The campaign to recall Newsom began to gain traction last September, amid growing frustration over the Democrat’s response to the COVID-19 pandemic.
At a California recall election, voters are asked first whether or not an official should be removed from office. Then, according to the office of the California secretary of state, voters are asked to “choose a successor if the recall is successful” from a list of candidates.
Under election rules, the people who signed the recall petition can withdraw their signatures in the next 30 days. But it’s unlikely withdrawals will prevent the election from going ahead, because election officials have verified more than 1.6 million signatures — about 100,000 more than the required number.
At the recall election, a majority vote will be required to remove Newsom from office.
“I am not going to take this fight lying down,” the governor said on Monday, in a fundraising appeal sent after the election officials’ announcement. “There is too much at stake, and I intend to win.”
Here we take a closer look at how a recall election works in California.
What is a recall?
The office of the California secretary of state explains: “Recall is the power of the voters to remove elected officials before their terms expire. It has been a fundamental part of our governmental system since 1911 and has been used by voters to express their dissatisfaction with their elected representatives.”
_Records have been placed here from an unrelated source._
(** * email-verifier: the check orchestrator and its leaf checks

    A shallow embedding of [verifier.go], [mx.go], [gravatar.go] and
    [tld_check.go].  Go strings are byte strings ([string] of [ascii]),
    Go pointers that may be nil are [option], the [error] interface is an
    inductive type of the error values these files build, and the
    collaborators that live in other files (syntax parser, domain lists,
    resolver, HTTP client, SMTP probe) are fields of an environment
    record. *)

From Stdlib Require Import ZArith Lia Bool List Ascii String.
From stdpp Require Import base option list strings gmap.

Local Open Scope string_scope.
Local Open Scope Z_scope.

(** ** Byte strings, as the [strings] package sees them *)

Definition isUpperByte (c : ascii) : bool :=
  ((65 <=? nat_of_ascii c) && (nat_of_ascii c <=? 90))%nat.

(** [strings.ToLower] on one byte of an ASCII-only string ('A'..'Z' get
    +32). *)
Definition lowerByte (c : ascii) : ascii :=
  if isUpperByte c then ascii_of_nat (nat_of_ascii c + 32) else c.

(** The byte loop [strings.ToLower] runs on a string of ASCII bytes
    only.  It is not [strings.ToLower] itself, which maps any other
    string rune by rune with the Unicode tables: the checks below take
    the library function as a parameter, and this loop is the
    lower-casing of the sample world. *)
Fixpoint ToLowerASCII (s : string) : string :=
  match s with
  | EmptyString => EmptyString
  | String c r => String (lowerByte c) (ToLowerASCII r)
  end.

(** [strings.LastIndex(s, sep)] for a one-byte separator: the index of
    the last occurrence, or -1. *)
Fixpoint LastIndexByte (s : string) (c : ascii) : Z :=
  match s with
  | EmptyString => -1
  | String a r =>
      let i := LastIndexByte r c in
      if 0 <=? i then i + 1
      else if Ascii.eqb a c then 0 else -1
  end.

(** [s[n:]]; [None] stands for the slice-bounds panic. *)
Fixpoint sliceFrom (n : nat) (s : string) : option string :=
  match n, s with
  | O, _ => Some s
  | S n', String _ r => sliceFrom n' r
  | S _, EmptyString => None
  end.

Fixpoint containsByte (c : ascii) (s : string) : bool :=
  match s with
  | EmptyString => false
  | String a r => Ascii.eqb a c || containsByte c r
  end.

Definition dot : ascii := "."%char.

(** ** tld_check.go *)

Section TLDCheck.
(** [strings.ToLower] is Go's. *)
Variable ToLower : string → string.

(** The two tables [GenericTLDs] and [CountryCodeTLDs]
    (Go [map[string]struct{}]) are declared in another file; only
    membership is used. *)
Variables GenericTLDs CountryCodeTLDs : gset string.

Definition TopLevelDomainExists (email : string) : bool :=
  let email := ToLower email in
  let lastDot := LastIndexByte email dot in
  if lastDot =? -1 then false
  else
    match sliceFrom (Z.to_nat (lastDot + 1)) email with
    | Some tld =>
        let ok1 := bool_decide (tld ∈ GenericTLDs) in
        let ok2 := bool_decide (tld ∈ CountryCodeTLDs) in
        ok1 || ok2
    | None => false
    end.
End TLDCheck.

(** ** Data model *)

(** [Syntax] (address.go) and [SMTP] (smtp.go) are declared next to the
    collaborators that produce them; the fields are the ones [Verify] and
    its tests read. *)
Record Syntax := mkSyntax {
  Username : string;
  Domain : string;
  Valid : bool
}.

Record SMTP := mkSMTP {
  HostExists : bool;
  FullInbox : bool;
  CatchAll : bool;
  Deliverable : bool;
  Disabled : bool
}.

(** gravatar.go *)
Record Gravatar := mkGravatar {
  HasGravatar : bool;
  GravatarUrl : string
}.

(** [net.MX] *)
Record MX := mkMX {
  Host : string;
  Pref : Z
}.

(** mx.go *)
Record Mx := mkMx {
  HasMXRecord : bool;
  Records : list MX
}.

(** verifier.go, [Result].  The fields [Syntax], [SMTP] and [Gravatar]
    are spelled [rSyntax], [rSMTP] and [rGravatar] here, their source
    names being taken by the types. *)
Record Result := mkResult {
  Email : string;
  Reachable : string;
  rSyntax : Syntax;
  rSMTP : option SMTP;
  rGravatar : option Gravatar;
  Suggestion : string;
  Disposable : bool;
  RoleAccount : bool;
  Free : bool;
  HasMxRecords : bool;
  TLDExists : bool
}.

(** verifier.go, [Verifier]: the switches and identities.  The schedule
    handle and the API verifier table play no part in [Verify] itself. *)
Record Verifier := mkVerifier {
  mxCheckEnabled : bool;
  smtpCheckEnabled : bool;
  catchAllCheckEnabled : bool;
  domainSuggestEnabled : bool;
  gravatarCheckEnabled : bool;
  TopLevelDomainDisabled : bool;
  fromEmail : string;
  helloName : string;
  proxyURI : string;
  connectTimeout : Z;
  operationTimeout : Z
}.

(** Modelled from the spec: the three reachability constants
    ([reachableYes], [reachableNo], [reachableUnknown]) are declared in a
    file that is not part of the sources at hand; the specification names
    the verdicts yes / no / unknown. *)
Definition reachableYes : string := "yes".
Definition reachableNo : string := "no".
Definition reachableUnknown : string := "unknown".

(** Nanoseconds in [time.Second]. *)
Definition Second : Z := 1000000000.

(** *** Errors *)

Set Warnings "-register-all".

(** The [error] values that flow through these files: values handed back
    by a collaborator, the [fmt.Errorf] values built in [Verify], and the
    result of [errors.Join]. *)
Inductive error :=
| errExtern (msg : string)
| errTLD (domainIDNA : string)
| errWrap (prefix : string) (cause : error)
| errJoin (errs : list error).

(** [errors.Join]: nil arguments are dropped, and the result is nil when
    nothing is left. *)
Definition errors_Join (errs : list (option error)) : option error :=
  match omap id errs with
  | [] => None
  | es => Some (errJoin es)
  end.
(** C8: on every tick of a Supervisor with a store, dirty or not, the sink's
    [Save] is called once, after the listeners, with bucket ["gockpit"], the
    Supervisor's name, the data map of the post-[Apply] State and nil tags; an
    error it returns is logged and nothing else: the State after the tick is
    the same whatever [Save] returns, and the loop goes on. *)
Theorem tick_persists_every_tick (s : Supervisor Alert) (now : Z) (r : go_error)
    (s' : Supervisor Alert) (tr : list (event Alert)) :
  tick alert_update s now r = Some (s', tr) ->
  sv_store s = true ->
  (exists pre : list (event Alert),
     tr = pre ++ [ESave "gockpit" (sv_name s) (data (sv_state s')) None]
          ++ (match r with Some _ => [ELogError save_log_msg] | None => [] end) /\
     forall b n f t, ~ In (ESave b n f t) pre) /\
  (forall r', exists tr', tick alert_update s now r' = Some (s', tr')) /\
  loop_step alert_update s s' tr.
Proof.
  intros H Hst. destruct (tick_shape alert_update s now r s' tr H)
    as (live & m & pre & Ht & _ & _ & _ & _ & _ & _ & Htr).
  destruct (tick_metrics_spec now (sv_metrics s) _ _ _ _ Ht) as [_ Hpre].
  split; [|split].
  - rewrite Hst in Htr.
    exists (pre ++ [EApply] ++
            (if dirty m then map (fun l => EListener l (sv_state s')) (sv_listeners s) else [])).
    split.
    + rewrite Htr, <- !app_assoc. reflexivity.
    + intros b n f t Hin. apply in_app_or in Hin. destruct Hin as [Hin|[Hin|Hin]];
        [|discriminate|].
      * rewrite Hpre in Hin. apply in_flat_map in Hin.
        destruct Hin as (mg & _ & Hin). destruct (due now mg); [|contradiction].
        destruct Hin as [Hin|[]]; discriminate.
      * destruct (dirty m); [|contradiction].
        apply in_map_iff in Hin. destruct Hin as (? & Hc & _). discriminate.
  - intros r'. unfold tick in H |- *. rewrite Ht in H |- *. simpl in H |- *.
    inversion H; subst. eexists. reflexivity.
  - econstructor. exact H.
Qed.

(** C10: [Set] and [SetError] calls on a mutation leave the live State's
    data map as it was; only [Apply] changes it, by merging in the staged
    data. *)
Theorem mutation_calls_keep_live_data (live : State Alert) (m : StateMutation Alert)
    (os : list mop) (live' : State Alert) (m' : StateMutation Alert) :
  run_mops (live, m) os = Some (live', m') ->
  data live' = data live /\
  data (StateMutation_Apply alert_update live' m') =
    Some (make_if_nil (data (mutation m')) ∪ make_if_nil (data live)).
Proof.
  intros H. pose proof (run_mops_live_data os _ _ H) as Hd. simpl in Hd.
  split; [exact Hd|]. unfold StateMutation_Apply. rewrite State_apply_data, Hd. reflexivity.
Qed.

End ClaimsTick.

Section ClaimsAccessors.
Context {Alert : Type} (FormatFloat64 FormatFloat32 : spec_float -> string)
        (Sprintf_v : value -> string).

(** C9: on an absent key, [Int], [Float], [Bool] and [String] return [0],
    [0.0], [false] and [""] and do not panic. *)
Theorem accessors_absent_key (s : State Alert) (name : string) :
  make_if_nil (data s) !! name = None ->
  (State_Int s name).2 = Some 0 /\
  (State_Float s name).2 = Some (S754_zero false) /\
  (State_Bool s name).2 = Some false /\
  (State_String FormatFloat64 FormatFloat32 Sprintf_v s name).2 = Some ""%string.
Proof.
  intros H.
  assert (Hv : data_get (data (State_lazy_init s)) name = VNil).
  { unfold State_lazy_init, data_get; unfold make_if_nil in H.
    destruct (data s) as [d|] eqn:Ed; cbn [data]; rewrite ?Ed;
      [rewrite H|rewrite lookup_empty]; reflexivity. }
  unfold State_Int, State_Float, State_Bool, State_String; simpl.
  rewrite Hv. repeat split.
Qed.

End ClaimsAccessors.

(** * Concrete runs *)

(** C1 (code_bug): [SetError] stages error 7 on [temp] and marks the
    mutation dirty, but after [Apply] the live State has the staged value of
    [temp] and not the staged error: its error table is the empty one
    [SetError] created, so [HasErrors()] is false, [getError("temp")] is nil
    and [Err("temp")] is the zero entry (nil [Err] field), not the entry
    holding error 7 that the staging State has.  [State.apply] copies
    [other.data] only. *)
Theorem Apply_drops_staged_error :
  match run_mops (sv_state plant, State_With)
          [MSet "temp" (VInt 42); MSetError "temp" (Some (ERaw 7))] with
  | Some (live, m) =>
      errors_get_Err (errors (mutation m)) "temp" = Some (ERaw 7) /\ dirty m = true /\
      State_Err (mutation m) "temp" = Some (EEntry (Some (ERaw 7)) 1) /\
      data_get (data (StateMutation_Apply no_alert live m)) "temp" = VInt 42 /\
      errors (StateMutation_Apply no_alert live m) = Some ∅ /\
      State_Err (StateMutation_Apply no_alert live m) "temp" = entry_error zero_entry /\
      State_getError (StateMutation_Apply no_alert live m) "temp" = None /\
      State_HasErrors (StateMutation_Apply no_alert live m) = false
  | None => False
  end.
Proof. vm_compute. repeat split. Qed.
State officials who can be recalled include “the elected offices of governor, lieutenant governor, secretary of state, treasurer, controller, attorney general, superintendent of public instruction, insurance commissioner, members of the State Board of Equalization, state legislators and justices of Courts of Appeal and the State Supreme Court.”
To initiate recall proceedings against an official, the supporters of the recall “must serve, file and publish or post a notice of intention to circulate a recall petition,” the rules state.
A copy of the notice must be served by personal delivery or by certified mail to the official they are seeking to recall. “In addition, the original of the notice of intention, along with an affidavit of the time and manner of service, must be filed with the secretary of state within seven days of being served.
“For a recall of a statewide officer, a petition must be signed by registered voters equal in number to twelve percent (12%) of the last vote for the office. Signatures must be obtained from at least five different counties and must be equal in number to at least one percent (1%) of the last vote for the office in each of five counties,” according to the state rules.
For Newsom’s recall, the 12 percent figure equated to 1,495,709 signatures.
“Upon receiving certification of the sufficiency of the recall petition from the secretary of state, the governor must publish a notice for the holding of the recall election.
Voters can withdraw their signature from the petition by filing “a written request with the county elections official within 30 business days after the secretary of state notifies counties that a sufficient number of registered voters signed the petition to initiate a recall election.”
The recall election must be called by the governor and held “not less than 60 days nor more than 80 days from the date of certification of sufficient signatures.”
If the number of people eligible to vote at the next regularly scheduled election equates to at least 50 percent of those eligible to vote in the recall election, the recall election may be held “within 180 days from the date of certification of sufficient signatures in order that the election may be consolidated with the next regularly scheduled election occurring wholly or partially within the same jurisdiction in which the recall election is held.”
At the recall election, if the majority of the votes are “yes,” the official is removed. But if half or more of the votes are “no,” the official will remain in office.
Voters will also choose a successor. “The candidate who receives the highest number of votes is the successor to the unexpired term of the recalled officer,” the rules state—and the official facing recall is not allowed to stand.
“Nomination papers and the declaration of candidacy for state offices must be filed no less than 59 days prior to the date of the election and not before the day the order of the election is issued. The secretary of state will certify the names of the candidates by the 55th day prior to the election.”